» WHAT TO DO
The listing below holds a line with "Atoms : list loc" and a later line with "(** [CalculateVector atom1". Write out those two lines and every line between them, exactly, and nothing else.

» DATA
(** What the string stream of [log_value] holds; [values[0]] of an empty
    vector is outside the vector, which is [None]. *)
Definition value_entry (transaction_id : N) (table_name : string)
           (row_id : RowID) (values : list AllTypeVariant) : option string :=
  match values with
  | [] => None
  | first :: values' =>
      Some ("(v," ++ decimal transaction_id ++ ","
                 ++ decimal (size table_name) ++ "," ++ table_name ++ ","
                 ++ print_RowID row_id ++ ",("
                 ++ decimal (size (print_value first)) ++ ","
                 ++ print_value first ++ further_values values'
                 ++ "))" ++ newline)%string
  end.

Definition log_value (logger : Logger) (transaction_id : N)
           (table_name : string) (row_id : RowID)
           (values : list AllTypeVariant) : option Logger :=
  match value_entry transaction_id table_name row_id values with
  | Some data => Some (_write_to_logfile logger data)
  | None => None
  end.

Definition invalidate_entry (transaction_id : N) (table_name : string)
           (row_id : RowID) : string :=
  ("(i," ++ decimal transaction_id ++ "," ++ decimal (size table_name) ++ ","
         ++ table_name ++ "," ++ print_RowID row_id ++ ")" ++ newline)%string.

Definition log_invalidate (logger : Logger) (transaction_id : N)
           (table_name : string) (row_id : RowID) : Logger :=
  _write_to_logfile logger (invalidate_entry transaction_id table_name row_id).

Definition load_table_entry (file_path table_name : string) : string :=
  ("(l," ++ decimal (size file_path) ++ "," ++ file_path ++ ","
         ++ decimal (size table_name) ++ "," ++ table_name ++ ")"
         ++ newline)%string.

Definition log_load_table (logger : Logger) (file_path table_name : string)
  : Logger :=
  log_flush (_write_to_logfile logger (load_table_entry file_path table_name)).
(** * Codless landing page: the particle globe, the forms and the menus

    A shallow embedding of modules of the page script:

    - [ParticleGlobe]: the per-frame simulation of the particle field
      (geometry initialisation, shimmer, pointer repulsion, click impulse,
      visibility gate, resize and pointer handlers);
    - [FormHandling]: the validation of the newsletter form, and
      [NewsletterForm], the form in use;
    - [FAQ]: the accordion;
    - [NavbarScrollBehavior]: the navbar that hides on scroll;
    - [Navigation] and [NavigationOverlay]: the two versions of the menu;
    - [HeaderAnimations]: the split of a header into letters;
    - [SoundButton], [ToolsAnimation], [LetterReveal], [HorizontalScroll]:
      the sound button, the orbiting tools, the letters revealed by
      scrolling and the dots of the horizontal cards.

    JavaScript numbers are IEEE-754 binary64 values, so they are modelled by
    Rocq's primitive floats, which have the same operations and the same
    rounding.  A [Float32Array] rounds every stored value to binary32
    ([fround]).  Typed arrays are objects: they live in a store and are
    designated by references, so that two names for the same array see the
    same writes.  What the module receives from three.js, from the noise
    library and from the browser is gathered in the class [Host].  Elements
    of the page are described by the classes and attributes the handlers
    read and write. *)

From Stdlib Require Import ZArith QArith List Bool Floats Lia String Ascii.
From stdpp Require Import base list.
Import ListNotations.
(** * GoMad: the molecular-mechanics core, embedded in Rocq

    A shallow embedding of [functions.go] and [unbonded.go]: 3-vector
    geometry, the bonded force formulas, the Verlet neighbour list, the
    non-bonded energy and force formulas, and the steepest-descent minimizer.

    Conventions.
    - [float64] values are modelled by the real numbers [R] (exact real
      arithmetic); [math.Sqrt], [math.Sin], [math.Cos] and [math.Pow r 6]
      become [sqrt], [sin], [cos] and [r ^ 6].  This is the program up to
      rounding wherever it divides by no zero.  Where a denominator
      vanishes the program yields an infinity or NaN, which no real number
      stands for: statements about numbers carry the hypotheses that keep
      the denominators away from zero, and module [F64] at the end of the
      definitions gives the special values for the routine that divides
      zero by zero on every input ([CalculateAngleForce]).
    - Go's [int] is the two's-complement integer of the platform, 64 bits
      wide on the usual targets: a [Z] together with its wrap-around
      ([Int.wrap]).
    - [*Atom] is a location in a store of atoms.  Atoms are the only
      objects that the modelled code mutates ([SteepestDescent]) or compares
      by identity ([BuildVerlet]); residues and proteins are only read or
      freshly built, so they are carried by value.  Dereferencing a location
      that holds no atom models the nil-pointer panic and yields [None].
    - Functions that only read the fields of their [*Atom] arguments
      (the force formulas) take the atom records themselves. *)

From Stdlib Require Import Reals Lra ZArith Ascii.
From stdpp Require Import gmap strings list fin_maps.
From Equations Require Import Equations.

Local Open Scope R_scope.

(** ** Machine integers *)

Module Int.
Definition bits : Z := 64.
Definition modulus : Z := 2 ^ bits.
Definition min_int : Z := - 2 ^ (bits - 1).
Definition max_int : Z := 2 ^ (bits - 1) - 1.

(** Reduction of a mathematical integer to the representable range. *)
Definition wrap (n : Z) : Z := ((n - min_int) mod modulus + min_int)%Z.

Definition add (a b : Z) : Z := wrap (a + b).
Definition sub (a b : Z) : Z := wrap (a - b).

Definition in_range (n : Z) : Prop := (min_int <= n <= max_int)%Z.
End Int.

(** ** Data model *)

Record TriTuple : Type := mkTriTuple { x : R; y : R; z : R }.

Definition loc : Type := positive.

Record Atom : Type := mkAtom {
  index : Z;
  position : TriTuple;
  velocity : TriTuple;
  force : TriTuple;
  accelerated : TriTuple;
  mass : R;
  element : string;
  charge : R
}.

(** [Residue.Atoms] is a [[]*Atom]; [Protein.Residue] is a [[]*Residue]. *)
Record Residue : Type := mkResidue {
  Residue_Name : string;
  ID : Z;
  ChainID : string;
  Atoms : list loc
}.

Record Protein : Type := mkProtein {
  Name : string;
  Protein_Residue : list Residue
}.

Abbreviation heap := (gmap loc Atom).

(** The neighbour map is keyed by atom identity ([map[*Atom][]*Atom]). *)
Record VerletList : Type := mkVerletList {
  Neighbors : gmap loc (list loc);
  Cutoff : R;
  Buffer : R
}.

(** ** Vector algebra ([functions.go]) *)

Definition Distance (p1 p2 : TriTuple) : R :=
  let deltaX := x p1 - x p2 in
  let deltaY := y p1 - y p2 in
  let deltaZ := z p1 - z p2 in
  sqrt (deltaX * deltaX + deltaY * deltaY + deltaZ * deltaZ).

Definition BuildNormalVector (vector1 vector2 : TriTuple) : TriTuple :=
  {| x := y vector1 * z vector2 - z vector1 * y vector2;
     y := z vector1 * x vector2 - x vector1 * z vector2;
     z := x vector1 * y vector2 - y vector1 * x vector2 |}.

Definition dot (vector1 vector2 : TriTuple) : R :=
  x vector1 * x vector2 + y vector1 * y vector2 + z vector1 * z vector2.

Definition magnitude (vector : TriTuple) : R :=
  sqrt (x vector * x vector + y vector * y vector + z vector * z vector).

Definition Cross (v1 v2 : TriTuple) : TriTuple :=
  {| x := x v1 * x v2; y := y v1 * y v2; z := z v1 * z v2 |}.

Definition CopyTriTuple (tri : TriTuple) : TriTuple :=
  {| x := x tri; y := y tri; z := z tri |}.

(** [CalculateVector atom1 atom2] points from [atom1] to [atom2]. *)
Definition CalculateVector (atom1 atom2 : Atom) : TriTuple :=
  {| x := x (position atom2) - x (position atom1);
     y := y (position atom2) - y (position atom1);
     z := z (position atom2) - z (position atom1) |}.

(** ** Bonded term engine ([functions.go]) *)

Definition CalculateBondStretchEnergy (k r r_0 : R) : R :=
  0.5 * k * (r - r_0) * (r - r_0).

Definition CalculateAnglePotentialEnergy (k theta theta_0 : R) : R :=
  0.5 * k * (theta - theta_0) * (theta - theta_0).

Definition CalculateProperDihedralAngleEnergy (kd phi pn phase : R) : R :=
  kd * (1 + cos (pn * phi - phase)).

Section DihedralAngle.
(** [math.Atan2] has no counterpart in the standard library of reals; the
    angle routine is stated over any such function. *)
Variable Atan2 : R -> R -> R.

Definition CalculateDihedralAngle (atom1 atom2 atom3 atom4 : Atom) : R :=
  let vector1 := CalculateVector atom2 atom1 in
  let vector2 := CalculateVector atom3 atom2 in
  let vector3 := CalculateVector atom4 atom3 in
  let plane1 := BuildNormalVector vector1 vector2 in
  let plane2 := BuildNormalVector vector2 vector3 in
  let plane3 := BuildNormalVector plane1 plane2 in
  let x' := dot plane1 plane2 in
  let y' := dot plane3 vector2 / magnitude vector2 in
  let angle := Atan2 y' x' in
  angle * (180 / PI).
End DihedralAngle.

Definition DerivateAnglePositionX (atom1 atom2 atom3 : Atom) (theta : R) : R :=
  1 / Distance (position atom1) (position atom2)
  * ((x (position atom3) - x (position atom2))
       / Distance (position atom3) (position atom2)
     - (x (position atom1) - x (position atom2))
       / Distance (position atom1) (position atom2) * cos theta).

Definition DerivateAnglePositionY (atom1 atom2 atom3 : Atom) (theta : R) : R :=
  1 / Distance (position atom1) (position atom2)
  * ((y (position atom3) - y (position atom2))
       / Distance (position atom3) (position atom2)
     - (y (position atom1) - y (position atom2))
       / Distance (position atom1) (position atom2) * cos theta).

Definition DerivateAnglePositionZ (atom1 atom2 atom3 : Atom) (theta : R) : R :=
  1 / Distance (position atom1) (position atom2)
  * ((z (position atom3) - z (position atom2))
       / Distance (position atom3) (position atom2)
     - (z (position atom1) - z (position atom2))
       / Distance (position atom1) (position atom2) * cos theta).

(** Returns [(force_i, force_j, force_k)].  The three [..._32] derivatives
    are requested for [(atom3, atom2, atom2)], as in the source, so each of
    them holds a quotient by [Distance atom2 atom2]: over the reals this
    definition gives the formula as written, and the numbers it yields for
    [force_k] and [force_j] are not results of the program, which are given
    by [F64.CalculateAngleForce]. *)
Definition CalculateAngleForce (k theta theta_0 : R) (atom1 atom2 atom3 : Atom)
  : TriTuple * TriTuple * TriTuple :=
  let der_U_thate := k * (theta - theta_0) in
  let der_that_cos := (-1) * (1 / sin theta) in
  let der_theta_x_12 := DerivateAnglePositionX atom1 atom2 atom3 theta in
  let der_theta_x_32 := DerivateAnglePositionX atom3 atom2 atom2 theta in
  let der_theta_y_12 := DerivateAnglePositionY atom1 atom2 atom3 theta in
  let der_theta_y_32 := DerivateAnglePositionY atom3 atom2 atom2 theta in
  let der_theta_z_12 := DerivateAnglePositionZ atom1 atom2 atom3 theta in
  let der_theta_z_32 := DerivateAnglePositionZ atom3 atom2 atom2 theta in
  let force_i :=
    {| x := der_U_thate * der_that_cos * der_theta_x_12;
       y := der_U_thate * der_that_cos * der_theta_y_12;
       z := der_U_thate * der_that_cos * der_theta_z_12 |} in
  let force_k :=
    {| x := der_U_thate * der_that_cos * der_theta_x_32;
       y := der_U_thate * der_that_cos * der_theta_y_32;
       z := der_U_thate * der_that_cos * der_theta_z_32 |} in
  let force_j :=
    {| x := - x force_i - x force_k;
       y := - y force_i - y force_k;
       z := - z force_i - z force_k |} in
  (force_i, force_j, force_k).
(** Reads a tested bit as arithmetic. *)
Lemma land_pow2_testbit x n :
  0 <= n -> negb (Z.land x (2 ^ n) =? 0) = Z.testbit x n.
Proof.
  intros Hn. destruct (Z.testbit x n) eqn:E.
  - destruct (Z.land x (2 ^ n) =? 0) eqn:E2; [|done].
    apply Z.eqb_eq in E2. pose proof (Z.land_spec x (2 ^ n) n) as H.
    rewrite E2, Z.bits_0, E, Z.pow2_bits_true in H by lia. discriminate.
  - replace (Z.land x (2 ^ n)) with 0; [done|]. symmetry.
    apply Z.bits_inj'. intros i Hi. rewrite Z.land_spec, Z.bits_0, Z.pow2_bits_eqb by lia.
    destruct (Z.eqb_spec n i) as [->|]; [by rewrite E|by rewrite andb_false_r].
Qed.

(** Fields below [2 ^ n] are or-ed to a value below [2 ^ n]. *)
Lemma lor_bound n a b :
  0 <= n -> 0 <= a < 2 ^ n -> 0 <= b < 2 ^ n -> 0 <= Z.lor a b < 2 ^ n.
Proof.
  intros Hn Ha Hb.
  replace (Z.lor a b) with (Z.land (Z.lor a b) (Z.ones n)).
  - rewrite Z.land_ones by done. apply Z.mod_pos_bound. lia.
  - rewrite Z.land_lor_distr_l, !Z.land_ones, !Z.mod_small by lia. done.
Qed.

Lemma land_ones_bound n a : 0 <= n -> 0 <= Z.land a (Z.ones n) < 2 ^ n.
Proof. intros. rewrite Z.land_ones by done. apply Z.mod_pos_bound. lia. Qed.

(** ** Automation *)

(** Splits every conditional and option match of the hypotheses and closes the
    absurd branches: the usual first step of an inversion of a model
    function. *)
Ltac inv_opt :=
  repeat match goal with
  | H : None = Some _ |- _ => discriminate H
  | H : Some _ = None |- _ => discriminate H
  | H : Some _ = Some _ |- _ => injection H as H; try subst
  | H : (_, _) = (_, _) |- _ => injection H as H; try subst
  | H : (match ?x with Some _ => _ | None => _ end) = Some _ |- _ =>
      destruct x eqn:?; [|discriminate H]
  | H : (?x ≫= _) = Some _ |- _ => destruct x eqn:?; simpl in H; [|discriminate H]
  end.

(** Reads boolean tests as propositions and calls [lia]. *)
Ltac zify_bools :=
  repeat match goal with
  | H : (_ && _) = true |- _ => apply andb_true_iff in H as [? ?]
  | H : (_ || _) = false |- _ => apply orb_false_iff in H as [? ?]
  | H : negb _ = true |- _ => apply negb_true_iff in H
  | H : negb _ = false |- _ => apply negb_false_iff in H
  end.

» ANSWER BOX
  Atoms : list loc
}.

Record Protein : Type := mkProtein {
  Name : string;
  Protein_Residue : list Residue
}.

Abbreviation heap := (gmap loc Atom).

(** The neighbour map is keyed by atom identity ([map[*Atom][]*Atom]). *)
Record VerletList : Type := mkVerletList {
  Neighbors : gmap loc (list loc);
  Cutoff : R;
  Buffer : R
}.

(** ** Vector algebra ([functions.go]) *)

Definition Distance (p1 p2 : TriTuple) : R :=
  let deltaX := x p1 - x p2 in
  let deltaY := y p1 - y p2 in
  let deltaZ := z p1 - z p2 in
  sqrt (deltaX * deltaX + deltaY * deltaY + deltaZ * deltaZ).

Definition BuildNormalVector (vector1 vector2 : TriTuple) : TriTuple :=
  {| x := y vector1 * z vector2 - z vector1 * y vector2;
     y := z vector1 * x vector2 - x vector1 * z vector2;
     z := x vector1 * y vector2 - y vector1 * x vector2 |}.

Definition dot (vector1 vector2 : TriTuple) : R :=
  x vector1 * x vector2 + y vector1 * y vector2 + z vector1 * z vector2.

Definition magnitude (vector : TriTuple) : R :=
  sqrt (x vector * x vector + y vector * y vector + z vector * z vector).

Definition Cross (v1 v2 : TriTuple) : TriTuple :=
  {| x := x v1 * x v2; y := y v1 * y v2; z := z v1 * z v2 |}.

Definition CopyTriTuple (tri : TriTuple) : TriTuple :=
  {| x := x tri; y := y tri; z := z tri |}.

(** [CalculateVector atom1 atom2] points from [atom1] to [atom2]. *)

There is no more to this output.